- 693 Okunma
- 1 Yorum
- 0 Beğeni
Xizir Günleri 2016
XIZIR GÜNLERİ 2016
Bu gün 4 Şubat 2016 kutsal Perşembe günü Xızırın 1. Günü olarak Niyetlendik Niyaz ettik kapımızın Eşiğine- Nıyazettik Bahçemizin ağacına. Niyet ettik Gönlümüzün sevdasına. Başladık Nefsimizin diyetine. 7 Gün lük Xızır Niyetini (’’ Oruçlarını’’) başaltmaya.
Ben bu Gulbanglabaşladım. Sizlerde içinizde ve Gönlünüzde geldiği gibi bir Gulbangla Niyetlerinize nefis pehrizinize başlıyabilirsiniz.
“ YA XIZIRÊ SÊR KÊLEK Û GEMÎYAN.
YA EVLÎYAYÊ EZMANÊ ÇÎYAN.
YA BAWÊ BEXAWDÎ Û BEKÊSAN.
YA MELEKÊ Dİ SER ERDÊ Û EZMAN.
YA SİWARÊ HESPÊ REWAN.
YA ZÎYARETÊ SERÊ GAZAN.
YA HÎVA ZERÎN, YA MELEKÊ Dİ SERÊ SİBÊ.
PEŞTA BEGEŞİNE FEKİR FUKARAN, ŞUNDA Jİ JIMERA.
HÛN DERMANÊ HEM Û DERDAN.
DERDÊ BÊDERMAN MEDEN KESÎ
MURADE HEMUYAN BEDIN
MURADE KESÎ DI ÇAVANDA MEHİNÊN.
YA SİWARÊ PEŞÎYA ROWELATÊ.
YA HÊQ, YA ELÎ , YA XIZIR, YA XIZIRÊ QAL
HEQ KEBUL BI KE ‘‘
Türçeye çevirisi (Ya Yelkenlilerin Gemilerin üstündeki Xızır. Ya Dağların Göklerin evliyası .ya yerin ve göğün meleği.Kimsesizlerin sahibsizlerin sahibi. Ya hızlı atın suvarisi. Ya tepelerin üstündeki Ziyaret. Ya A altın renginde ki sarı ay, Ya sabahın melekleri. Önce fakir fukaraya yetiş , daha sonra bize. Siz sınız tüm dertlere derman sınız. Dermansız dertleri kimseye vermeyin. Herkesin muradını verin. Kimsenin muradlarını gözünde bırakmayın. Ya Güneşülkesinini koruyan suvari. Ya Hak, Ya Ali, Ya Xızır, Ya Bilge Xızır. Hak kabul etsin.)
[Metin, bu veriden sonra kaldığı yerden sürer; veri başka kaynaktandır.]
(** * matplotlib_ephys.plotting: scale bars, styles and trace plots

    A shallow embedding of [matplotlib_ephys/plotting.py].

    Python's [float] is IEEE-754 binary64; it is embedded as Rocq's primitive
    [float], whose operations are the same correctly rounded binary64
    operations.  The two arithmetic kernels of the module
    ([compute_scale_bar_length] and [compute_scale_bar_position]) are written
    once over an interface [FloatArith] of the operations they use, and read
    at two instances: [binary64] (what the interpreter runs) and [exact]
    (the same expressions over the rationals, without rounding).

    Calls into matplotlib act on an explicit store of axes.  What matplotlib
    decides on its own (whether it accepts the data of a plot and the size of
    a figure, which view limits it stores for the ones requested, whether
    drawing the figure succeeds and what a text then measures) is a parameter
    of the development, of type [Matplotlib]. *)

From Stdlib Require Import ZArith QArith Qabs Qround Floats List String Ascii Bool.
From Stdlib Require Import DecimalString Lia Lqa.
From Stdlib Require DecimalFacts DecimalPos DecimalN Nnat.
Import ListNotations.

Set Implicit Arguments.
Open Scope string_scope.
#[local] Set Warnings "-inexact-float".

(* ================================================================== *)
(** * Numbers *)

(** The float operations the module uses.  [float_of_int] is the implicit
    conversion of a Python [int] operand in mixed arithmetic, [float_lit] the
    value of a decimal literal such as [1.2]. *)
Class FloatArith (F : Type) : Type := {
  fadd : F -> F -> F;
  fsub : F -> F -> F;
  fmul : F -> F -> F;
  fabs : F -> F;
  fltb : F -> F -> bool;
  float_of_int : Z -> F;
  float_lit : Q -> F
}.
(** C5.  For a booking of the signed-in user whose private copy exists, and
    a backend that accepts the calls, [cancelBooking] returns normally and
    - the private copy, addressed by the booking's id, becomes a cancelled
      copy of itself: [status = cancelled] and a [cancelledAt];
    - every document of the shared collection with the booking's
      [(equipmentId, userId, bookedAt)] becomes a cancelled copy of itself,
      so with exactly one match both copies read back as cancelled;
    - every other document of the shared collection is untouched and none
      appears; with no match the shared collection is left as it was, and
      still no error is raised. *)
Theorem cancel_marks_both_copies
    (s : St) (booking : Booking.t) (user : string) (d0 : Booking.data) :
  mayCancel (app s) booking user →
  Booking.userId (Booking.fields booking) = user →
  accepting (world s) →
  bookingsAt (UserBookings user) (firestore (world s)) !! Booking.id booking
  = Some d0 →
  let fs := firestore (world s) in
  let r := cancelBooking s in
  let fs' := firestore (world r.2) in
  let key := correlationKey (Booking.fields booking) in
  r.1 = Fulfilled tt
  ∧ (∃ d', bookingsAt (UserBookings user) fs' !! Booking.id booking = Some d'
           ∧ cancelledCopyOf d0 d' ∧ readsCancelled d')
  ∧ (∀ id d,
       publicBookings fs !! id = Some d → correlationKey d = key →
       ∃ d', publicBookings fs' !! id = Some d'
             ∧ cancelledCopyOf d d' ∧ readsCancelled d')
  ∧ (∀ id d,
       publicBookings fs !! id = Some d → correlationKey d ≠ key →
       publicBookings fs' !! id = Some d)
  ∧ (∀ id, publicBookings fs !! id = None → publicBookings fs' !! id = None)
  ∧ ((∀ id d, publicBookings fs !! id = Some d → correlationKey d ≠ key) →
     publicBookings fs' = publicBookings fs).
Proof.
  intros G Hown A Hd0. cbn zeta.
  destruct (cancelBooking_accepted s booking user d0 G A Hd0)
    as (Hr & [t Hpriv] & Hpub).
  assert (Hkey : ∀ d,
            correlationKey d = correlationKey (Booking.fields booking)
            ↔ Booking.equipmentId d
              = Booking.equipmentId (Booking.fields booking)
              ∧ Booking.userId d = user
              ∧ Booking.bookedAt d = Booking.bookedAt (Booking.fields booking)).
  { intros d. unfold correlationKey. rewrite Hown. split.
    - intros E. by simplify_eq.
    - intros (-> & -> & ->). done. }
  assert (Hsame : ∀ id d,
            publicBookings (firestore (world s)) !! id = Some d →
            correlationKey d ≠ correlationKey (Booking.fields booking) →
            publicBookings (firestore (world (cancelBooking s).2)) !! id
            = Some d).
  { intros id d Hd Hk. specialize (Hpub id). rewrite Hd in Hpub.
    rewrite decide_False in Hpub; [done |]. by rewrite <- Hkey. }
  assert (Hnone : ∀ id,
            publicBookings (firestore (world s)) !! id = None →
            publicBookings (firestore (world (cancelBooking s).2)) !! id = None).
  { intros id Hd. specialize (Hpub id). by rewrite Hd in Hpub. }
  split; [done |]. split; [| split; [| split; [| split]]]; try done.
  - exists (Booking.cancel t d0).
    split; [done |]. split; [by exists t | apply cancel_readsCancelled].
  - intros id d Hd Hk. specialize (Hpub id). rewrite Hd in Hpub.
    rewrite decide_True in Hpub by by apply Hkey.
    destruct Hpub as [t' Ht']. exists (Booking.cancel t' d).
    split; [done |]. split; [by exists t' | apply cancel_readsCancelled].
  - intros Hzero. apply map_eq. intros id.
    destruct (publicBookings (firestore (world s)) !! id) as [d |] eqn:Hd.
    + apply Hsame; [done | by eapply Hzero].
    + by apply Hnone.
Qed.

(** C6.  Cancelling a booking whose copies are already cancelled, against a
    backend that accepts the calls, returns normally (nothing is thrown),
    leaves the private copy cancelled and leaves every cancelled document
    of the shared collection cancelled.  More generally no handler of the
    component, in any state, deletes a booking document that is cancelled
    or makes it [booked] again. *)
Theorem cancel_again_keeps_cancelled
    (s : St) (booking : Booking.t) (user : string) (d0 : Booking.data) :
  mayCancel (app s) booking user →
  accepting (world s) →
  bookingsAt (UserBookings user) (firestore (world s)) !! Booking.id booking
  = Some d0 →
  Booking.status d0 = cancelled →
  let fs := firestore (world s) in
  let r := cancelBooking s in
  let fs' := firestore (world r.2) in
  r.1 = Fulfilled tt
  ∧ (∃ d', bookingsAt (UserBookings user) fs' !! Booking.id booking = Some d'
           ∧ Booking.status d' = cancelled)
  ∧ (∀ id d,
       publicBookings fs !! id = Some d → Booking.status d = cancelled →
       ∃ d', publicBookings fs' !! id = Some d'
             ∧ Booking.status d' = cancelled)
  ∧ ∀ (act : Action) (s1 : St),
      cancelledStays (firestore (world s1))
        (firestore (world (step firebaseConfig newDate toISODate s1 act))).
Proof.
  intros G A Hd0 Hs0. cbn zeta.
  destruct (cancelBooking_accepted s booking user d0 G A Hd0)
    as (Hr & [t Hpriv] & _).
  split; [done |]. split; [by eauto |]. split.
  - intros id d Hd Hs.
    apply (handler_keepsCancelled CancelBooking s PublicBookings id d Hd Hs).
  - intros act s1. apply (handler_keepsCancelled act s1).
Qed.

(** *** Equipment *)

Lemma truthy_empty s : truthy s = false ↔ s = "".
Proof.
  unfold truthy. rewrite negb_false_iff. apply String.eqb_eq.
Qed.

Lemma answer_log c w :
  ∃ ev, log (answer c w).2 = log w ++ [Issued c; ev].
Proof.
  unfold answer. destruct (backend w (calls w)); [by eexists |].
  destruct (applyCall c (firestore w)); by eexists.
Qed.

(** [addEquipment] refuses an empty name or description before any call. *)
Lemma addEquipment_validates s :
  EquipmentForm.name (equipmentForm (app s)) = ""
  ∨ EquipmentForm.description (equipmentForm (app s)) = "" →
  addEquipment s
  = (Fulfilled tt,
     {| app := setMessage "Please fill out all fields." (app s);
        world := world s |}).
Proof.
  intros H. unfold addEquipment, mbind, Async_bind, rendered.
  assert (E : negb (truthy (EquipmentForm.name (equipmentForm (app s))))
              || negb (truthy (EquipmentForm.description (equipmentForm (app s))))
              = true).
  { destruct H as [H | H]; apply truthy_empty in H; rewrite H; cbn;
      by rewrite ?orb_true_r. }
  rewrite <- orb_assoc, E, orb_true_r. done.
Qed.

Lemma addEquipment_issues s :
  is_Some (db (app s)) → isAdmin (app s) = true →
  EquipmentForm.name (equipmentForm (app s)) ≠ "" →
  EquipmentForm.description (equipmentForm (app s)) ≠ "" →
  ∃ ev, log (world (addEquipment s).2)
        = log (world s) ++ [Issued (AddEquipmentDoc (newEquipment s)); ev].
Proof.
  intros [h Hdb] Hadm Hn Hd.
  unfold addEquipment, mbind, Async_bind, rendered.
  rewrite Hdb, Hadm.
  rewrite <- truthy_empty in Hn, Hd.
  apply not_false_is_true in Hn, Hd. rewrite Hn, Hd. cbn [negb orb bool_decide].
  rewrite bool_decide_true by by eexists. cbn [negb orb].
  unfold tryCatch, mbind, Async_bind, now, request, setState.
  cbn [world app]. fold (firstReading (world s)). fold (newEquipment s).
  destruct (answer_log (AddEquipmentDoc (newEquipment s)) (tick (world s)))
    as [ev Hev].
  exists ev. by destruct (answer _ _) as [[[] | e] w1].
Qed.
Alevi Kızılbaşların Hak-Muhammed-Ali’den önce çağırdığı ve yakardığı; zorda kaldığında medet umduğu kutsal şahsiyet Xızır’dır. İnanca göre, çağrıldığı anda ve yerde hazır olabilen, insanoğlunun imdadına yetişebilen ölümsüz bir güç veya üstün melektir Xızır. Koçgirili Kızılbaşlar Kışın zor geçen şartlarına uygun olan ve Ekonomisi torağa bağlı Feodal bir düzen içinde Haq yolunun ibadetlerini Kış aylarına yaymıştır. İnsanlar kışın sadece Ahırlarındaki Hayvanlarına bakarlarken Zaman bakımındada. İbadet yapma olanakları fazlalaşmış oluyor. Bu zamanı en iyi şekilde yola hizmet etmekle , Vucud ve Nefis pehrızleri ile arı olma günlerini 3 kere 40 güne yaymışlar. Bu 3 Aydan 1. Gağan Ayı 21 Aralık Gün dönümü ile başlar Ocak sonu ile Şubatın ilk haftasında sona erer ve burda Xızır Ayı başlar 20 Martta biter. 21 Marttaki Gündönümünde Gece ile Gündüzün birbirinde razı oldukları ve Terazisi , Tartısı doğanın bereketi ve rahmeti le eşit olduğu bu günde Nevruz ayı başlar 5 / 6 Mayısta sona erer. Bu 3 Aylara aynı zamanda Çile aylarıda denilir. Pirlerimiz, Murşidlerimiz, Reyberlerimiz ve Kamil insanlarımız bu aylarda Vucud ve Nefislerini PAK etmek icin 40 günlük Pehrize başlıyarak Kendi kendileri ile muhasebe ve kendi özlerini dara çekerek kendi özlerine hesap verirler. Bunu nasıl yaparlardı. Pehriz ( Oruç) la başlayıp Günün her Anını Haq , Uluları, Ziyaretleri ve Evliyaları anarak , Oturarak, Yürüryerek mümkün olduğu kadar Isız yerleri seçerek kimsenin olmadığı yerlerde Kendilerini, özlerini kendi Vijdanlarını dara çekerek Pak olmaya çalışırlardı. Bu çilelerden Sonra Pirlrini, Ziyaretleri, Atalarının Yattıkları Toprağı ( Mezarları) ziyaret ederek Lokmalar dağıtır ve Gulbanglar okuyarak evlerine Ailesine dönerlerdi.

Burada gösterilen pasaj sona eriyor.